Leader Fall – Inexperience, Inadequate Protection

New Mexico, Sandia Mountains, Muralla Grande

  • Accident Reports
  • Author: James Marc Beverly and Erin Renee Beverly
  • Accident Year: 2016
  • Publication Year: 2017

On August 14, a leader (male, 40s) was attempting the third pitch of La Selva (5.8), which begins in low fifth-class terrain and steepens into a dihedral with a wide crack before an exit left on vertical terrain. The leader placed a number 4 Camalot for his last piece of protection. He was five or six feet above this Camalot when he came off, falling approximately 15 feet and landing on a ledge and striking his right hip. There was 150 to 170 feet of rope in service at the time of the fall.

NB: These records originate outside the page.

(** C26: with its virtual pool attached, a dual pool keeps its two heaps apart.  An
    allocation that succeeds gives a block of one of them; it fails, with error 1,
    only when both do. *)
Theorem dual_pool_alloc_spec (alloc d start fin bytes : Z) (s : St) (Rf Af Rv Av : list cell) (sf sv : list Z) :
  dual_ready d start fin s Rf Af sf Rv Av sv -> alloc <> 0 -> 0 <= bytes -> 16 * units bytes + user_end < word_size ->
  exists r e s', _mspace_dual_pool_alloc alloc d bytes s = Ok (r, e, s') /\
    ((r = 0 /\ e = 1 /\ dual_ready d start fin s' Rf Af sf Rv Av sv /\ Z.of_nat (length sf) - 2 < 16 * units bytes /\
        forall c, c ∈ Rf ++ Rv -> c.2 < units bytes) \/
     (r <> 0 /\ e = 0 /\ exists Rv' sv', dual_ready d start fin s' Rf Af sf Rv' ((r - 16, units bytes) :: Av) sv') \/
     (r <> 0 /\ e = 0 /\ exists Rf' sf', dual_ready d start fin s' Rf' ((r - 16, units bytes) :: Af) sf' Rv Av sv)).
Proof.
  intros H Ha H0 H1. pose proof H as [_ _ (h & Hh & Hh0) Hf Hv Hap _ Hman _ _]. unfold _mspace_dual_pool_alloc.
  rewrite (bind_ok _ _ _ _ _ (load_word_ok _ _ _ Hh)), (proj2 (Z.eqb_neq _ _) Hh0). cbn [negb].
  destruct (virtual_pool_alloc_ok alloc (at_virtual_pool d) bytes s Rv Av sv Hv Ha H0 H1) as (r & e & s1 & Hrun & L & Hcase).
  rewrite (bind_ok _ _ _ _ _ Hrun).
  destruct Hcase as [(-> & -> & Hv1 & Hsm)|(Hr & -> & Rv' & sv' & Hv1 & Hext)]; cbn [Z.eqb].
  2:{ exists r, 0, s1. split; [done|]. right. left. split; [done|]. split; [done|]. exists Rv', sv'.
      eapply dual_virtual_step; [exact H|exact L| |exact Hv1|by apply allocated_bytes]. intros x. apply own_bytes. }
  assert (Hd : dual_ready d start fin s1 Rf Af sf Rv Av sv).
  { eapply dual_virtual_step; [exact H|exact L| |exact Hv1|done]. intros x. apply own_bytes. }
  destruct (fixed_pool_alloc_ok (at_fixed_pool d) bytes s1 Rf Af sf (dl_fixed _ _ _ _ _ _ _ _ _ _ Hd) H0)
    as (r & e & s2 & Hrun2 & [Hdom Hsame] & Hcase); [unfold user_end in *; pose proof (units_bounds bytes H0); lia|].
  assert (Hsame' : forall x, x ∉ touched (fixed_pool.at_k_r_malloc (at_fixed_pool d)) ++ extents Rf ++ sf ->
    is_Some (words s1 !! x) -> words s2 !! x = words s1 !! x) by (intros x Hx Hs; apply Hsame; [done|by intros []|done]).
  exists r, e, s2. split; [done|].
  destruct Hcase as [(-> & -> & Hf2 & Hlen & Hsm2)|(Hr & -> & Rf' & sf' & Hf2 & Hext)].
  - left. split; [done|]. split; [done|]. split; [|split; [done|]].
    + eapply dual_fixed_step; [exact Hd|exact Hdom|exact Hsame'|intros x; apply own_bytes|exact Hf2|done|exact Hman].
    + intros c [Hc|Hc]%elem_of_app; auto.
  - right. right. split; [done|]. split; [done|]. exists Rf', sf'.
    eapply dual_fixed_step; [exact Hd|exact Hdom|exact Hsame'|intros x; apply own_bytes|exact Hf2|by apply allocated_bytes|].
    pose proof (units_bounds bytes H0) as [Hu _]. intros x Hm. split.
    + apply (manager_apart _ _ _ Rf Rf' Af sf sf' Hu Hext); [intros y Hy; by apply Hman|intros y Hy; by apply Hman|done].
    + intros Hx. assert (Hx' : x ∈ extents Rf ++ sf) by (rewrite <- Hext; apply elem_of_app; by right).
      destruct (Hman x Hm) as [Hn1 Hn2]. apply elem_of_app in Hx' as [Hx'|Hx']; [|done].
      apply Hn1. unfold held. rewrite !elem_of_app. tauto.
Qed.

The climber was able to stand up and secure an anchor in order to bring up the second. However, every time he internally or externally rotated his right hip, he experienced moderate pain in the joint. Fearing that he may have had a pelvic fracture, the party initiated a rescue by calling 911.

As is usual for high-angle rescues in New Mexico, a multi-agency effort was required. The second climber was extricated first, because the injured subject was stable and potential rockfall from a litter evacuation would pose a great hazard to the uninjured climber and anyone else at the belay ledge below. The injured climber was then secured with a pelvic splint and Stokes litter, and a 450-foot raise was performed to the top of Muralla Grande. It was reported that the leader suffered a minor non-displaced pelvic fracture.


Crux passages of climbs, especially those with low-angle terrain or ledges immediately below the crux, mandate extra care and protection. The description of this pitch at Mountain Project suggests that “leaders at their limit may want a second large cam” for the wide crack. Some climbers break this rope-stretching pitch in two, which puts the belayer closer to the crux, greatly reducing rope stretch and improving the belayer’s ability to react to a fall. Guides often use shorter pitches to improve communication and safety without hindering speed. (Sources: James Marc Beverly and Erin Renee Beverly.)